Today, my MFA mentor returned 65 pages of my work. As I flipped through the pages, devouring her comments, her underlines, and her exclamations, I realized this is absolutely my favorite part of writing. Not the compliments, although those are lovely. For me, the big reward of writing a work is to see my readers connecting with it. To know that I ignited an emotion or sparked an idea.

When my professor wrote “Wow” or “oh, I didn’t see that coming!” or “very touching,” I felt this absolute delight at knowing which places in my work caused those comments.  When someone tells me, my work made them laugh or cry, I ask, Which part? Because I want to understand what I did right, so maybe I can do it again in another work.

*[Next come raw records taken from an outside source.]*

(** * telebot: the phrase store, the similarity matcher, the command router
      and the polling loop of [telebot.py]

    A shallow embedding of class [TelegramBot].  Python [str] values are
    sequences of code points; lengths and indices are natural numbers;
    Python [int]s are [Z].  The file system, the process table, the clock and
    the bot's cursor are fields of one explicit [world] that the methods
    thread through; the HTTP transport is an input (what the server answered)
    and an output (the trace of requests made).  A method that can raise is a
    computation [M] that returns a value or raises, after changing the
    world. *)

From Stdlib Require Import ZArith NArith List Ascii String Lia DecimalString.
From Stdlib Require DecimalPos DecimalZ.
From stdpp Require Import base list gmap.

(** ** Python strings *)

(** A character is a code point, a [str] is a list of them. *)
Abbreviation char := N.
Abbreviation pystr := (list N).

(** String literals of the source, written as Rocq strings. *)
Definition str (s : string) : pystr := map N_of_ascii (list_ascii_of_string s).

(** [range(lo, hi)] and the slice [s[lo:hi]] for [0 <= lo <= hi]. *)
Definition py_range (lo hi : nat) : list nat := seq lo (hi - lo).
Definition py_slice {A} (s : list A) (lo hi : nat) : list A :=
  take (hi - lo) (drop lo s).

(** [str.isspace] on one character: the code points CPython's
    [_PyUnicode_IsWhitespace] accepts.  [strip] and [split] use it. *)
Definition py_isspace (c : char) : bool :=
  ((9 <=? c) && (c <=? 13) || (28 <=? c) && (c <=? 32) || (c =? 133)
   || (c =? 160) || (c =? 5760) || (8192 <=? c) && (c <=? 8202)
   || (c =? 8232) || (c =? 8233) || (c =? 8239) || (c =? 8287)
   || (c =? 12288))%N.

Fixpoint py_lstrip (s : pystr) : pystr :=
  match s with
  | c :: s' => if py_isspace c then py_lstrip s' else s
  | [] => []
  end.
Definition py_rstrip (s : pystr) : pystr := rev (py_lstrip (rev s)).
Definition py_strip (s : pystr) : pystr := py_rstrip (py_lstrip s).

(** The pieces of [s] between the characters that satisfy [sep]; always at
    least one piece. *)
Fixpoint split_on (sep : char → bool) (s : pystr) : list pystr :=
  match s with
  | [] => [[]]
  | c :: s' =>
      if sep c then [] :: split_on sep s'
      else match split_on sep s' with
           | piece :: rest => (c :: piece) :: rest
           | [] => [[c]]
           end
  end.

Definition nonempty (s : pystr) : bool :=
  match s with [] => false | _ => true end.

(** [s.split()]: the non-empty runs between whitespace. *)
Definition py_split (s : pystr) : list pystr :=
  List.filter nonempty (split_on py_isspace s).

(** [s.split(sep, 1)] for a one-character [sep]: at most one cut, at the
    first [sep]. *)
Fixpoint py_split1 (sep : char) (s : pystr) : list pystr :=
  match s with
  | [] => [[]]
  | c :: s' =>
      if (c =? sep)%N then [[]; s']
      else match py_split1 sep s' with
           | first :: rest => (c :: first) :: rest
           | [] => [[c]]
           end
  end.

Fixpoint py_startswith (p s : pystr) : bool :=
  match p, s with
  | [], _ => true
  | a :: p', b :: s' => (a =? b)%N && py_startswith p' s'
  | _ :: _, [] => false
  end.

(** [s.replace(old, new)] for a non-empty [old]: occurrences are replaced
    left to right without overlap; [skip] counts the characters of a matched
    occurrence still to be passed over. *)
Fixpoint replace_from (old new s : pystr) (skip : nat) : pystr :=
  match s with
  | [] => []
  | c :: s' =>
      match skip with
      | S k => replace_from old new s' k
      | 0 =>
          if py_startswith old s
          then new ++ replace_from old new s' (length old - 1)
          else c :: replace_from old new s' 0
      end
  end.
Definition py_replace (old new s : pystr) : pystr := replace_from old new s 0.

(** [string.punctuation], the 32 ASCII punctuation characters, and
    [s.translate(str.maketrans('', '', string.punctuation))]. *)
Definition string_punctuation : pystr :=
  map N.of_nat (seq 33 15 ++ seq 58 7 ++ seq 91 6 ++ seq 123 4).
Definition strip_punctuation (s : pystr) : pystr :=
  List.filter (λ c, negb (existsb (N.eqb c) string_punctuation)) s.

(** [str(n)] for an [int]. *)
Definition py_str_int (z : Z) : pystr := str (NilZero.string_of_int (Z.to_int z)).

(** [x or y] on strings. *)
Definition py_or (x y : pystr) : pystr := if nonempty x then x else y.

(** [random.choice(seq)] for a non-empty [seq], with the generator's draw
    [rnd] made explicit: the element at [rnd mod len(seq)]. *)
Definition random_choice {A} (rnd : nat) (l : list A) : option A :=
  l !! (rnd mod length l).

(** Case mapping and classification are Unicode tables that the program takes
    from the interpreter.  They are an interface here; what the development
    relies on is that [str.lower] maps an ASCII string letter by letter. *)
Definition ascii_lower (c : char) : char :=
  if ((65 <=? c) && (c <=? 90))%N then (c + 32)%N else c.
Definition ascii_isalnum (c : char) : bool :=
  ((48 <=? c) && (c <=? 57) || (65 <=? c) && (c <=? 90)
   || (97 <=? c) && (c <=? 122))%N.
Definition is_ascii (s : pystr) : Prop := Forall (λ c, (c < 128)%N) s.

Class Unicode := {
  py_lower : pystr → pystr;
  py_isalnum : char → bool;
  py_lower_ascii : ∀ s, is_ascii s → py_lower s = map ascii_lower s;
  py_isalnum_ascii : ∀ c, (c < 128)%N → py_isalnum c = ascii_isalnum c
}.

(** ** [longest_common_substring] *)

Record lcs_state := LcsState {
  dp : list (list nat);
  max_len : nat;
  end_pos : nat
}.

(** [dp[i][j]] and [dp[i][j] = v]; the loops only touch cells inside the
    table, where Python raises nothing. *)
Definition dp_get (t : list (list nat)) (i j : nat) : nat :=
  default 0 (t !! i ≫= (.!! j)).
Definition dp_set (t : list (list nat)) (i j v : nat) : list (list nat) :=
  alter (<[j:=v]>) i t.

(** The body of the inner loop at cell [(i, j)]. *)
Definition lcs_cell (s1 s2 : pystr) (i j : nat) (st : lcs_state) : lcs_state :=
  match s1 !! (i - 1), s2 !! (j - 1) with
  | Some a, Some b =>
      if (a =? b)%N then
        let v := dp_get (dp st) (i - 1) (j - 1) + 1 in
        let t := dp_set (dp st) i j v in
        if max_len st <? v then LcsState t v i
        else LcsState t (max_len st) (end_pos st)
      else st
  | _, _ => st
  end.

(** [for j in range(1, n + 1)] for one [i]. *)
Definition lcs_row (s1 s2 : pystr) (i : nat) (st : lcs_state) : lcs_state :=
  foldl (λ st j, lcs_cell s1 s2 i j st) st (py_range 1 (length s2 + 1)).

Definition lcs_init (m n : nat) : lcs_state :=
  LcsState (replicate (m + 1) (replicate (n + 1) 0)) 0 0.

(** [for i in range(1, m + 1)]. *)
Definition lcs_table (s1 s2 : pystr) : lcs_state :=
  foldl (λ st i, lcs_row s1 s2 i st)
        (lcs_init (length s1) (length s2))
        (py_range 1 (length s1 + 1)).

Definition longest_common_substring (s1 s2 : pystr) : pystr :=
  let st := lcs_table s1 s2 in
  if 0 <? max_len st
  then py_slice s1 (end_pos st - max_len st) (end_pos st)
  else [].

(** [t] occurs in [s] as a contiguous run. *)
Definition substring_of (t s : pystr) : Prop := ∃ l r, s = l ++ t ++ r.

(** [t in s], decided by trying every position. *)
Definition occurs_in (t s : pystr) : bool :=
  existsb (λ k, py_startswith t (drop k s)) (seq 0 (S (length s))).

(** The length of the longest common suffix of [s1[:i]] and [s2[:j]]: what
    the table holds at [(i, j)] once the cell has been visited. *)
Fixpoint csuf (s1 s2 : pystr) (i j : nat) : nat :=
  match i, j with
  | S i', S j' =>
      match s1 !! i', s2 !! j' with
      | Some a, Some b => if (a =? b)%N then S (csuf s1 s2 i' j') else 0
      | _, _ => 0
      end
  | _, _ => 0
  end.

(** Cell [(a, b)] has been visited when the loops stand at [(i, k)]. *)
Definition cell_done (i k a b : nat) : Prop := a < i ∨ (a = i ∧ b ≤ k).

Record lcs_inv (s1 s2 : pystr) (i k : nat) (st : lcs_state) : Prop := {
  inv_rows : length (dp st) = length s1 + 1;
  inv_cols : Forall (λ r, length r = length s2 + 1) (dp st);
  inv_dp : ∀ a b, a ≤ length s1 → b ≤ length s2 →
    dp_get (dp st) a b = if decide (cell_done i k a b) then csuf s1 s2 a b else 0;
  inv_max : ∀ a b, a ≤ length s1 → b ≤ length s2 → cell_done i k a b →
    csuf s1 s2 a b ≤ max_len st;
  inv_end : max_len st = 0 ∨
    ∃ b, end_pos st ≤ length s1 ∧ b ≤ length s2 ∧
         csuf s1 s2 (end_pos st) b = max_len st
}.

(** ** The world the bot runs in *)

(** What the bot asks of the outside: a long poll, a reply, a pause of
    [factor] times the configured interval. *)
Inductive event :=
  | EvGetUpdates (offset limit timeout : Z)
  | EvSendMessage (chat_id : Z) (text : pystr)
  | EvSleep (factor : nat).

I know when I beta read, I tend to make more of these positive, this-made-me-LOL or this-line-just-made-me-sigh-with-contentment type of comments on printed manuscripts vs. when I beta read digitally.  With a printed manuscript , I mark it up. I underline things I like. I put a check next to lines that I love. I bracket a whole section to tell the writer what I love about their writing. Since I do about 80% of my beta reading online, that’s something I need to work on in the digital space.

Because I think it is important to let a writer know when they make you feel something – aside from an urge to pick up a red pen. Tell them when their characters made you laugh or cry. It matters. A lot.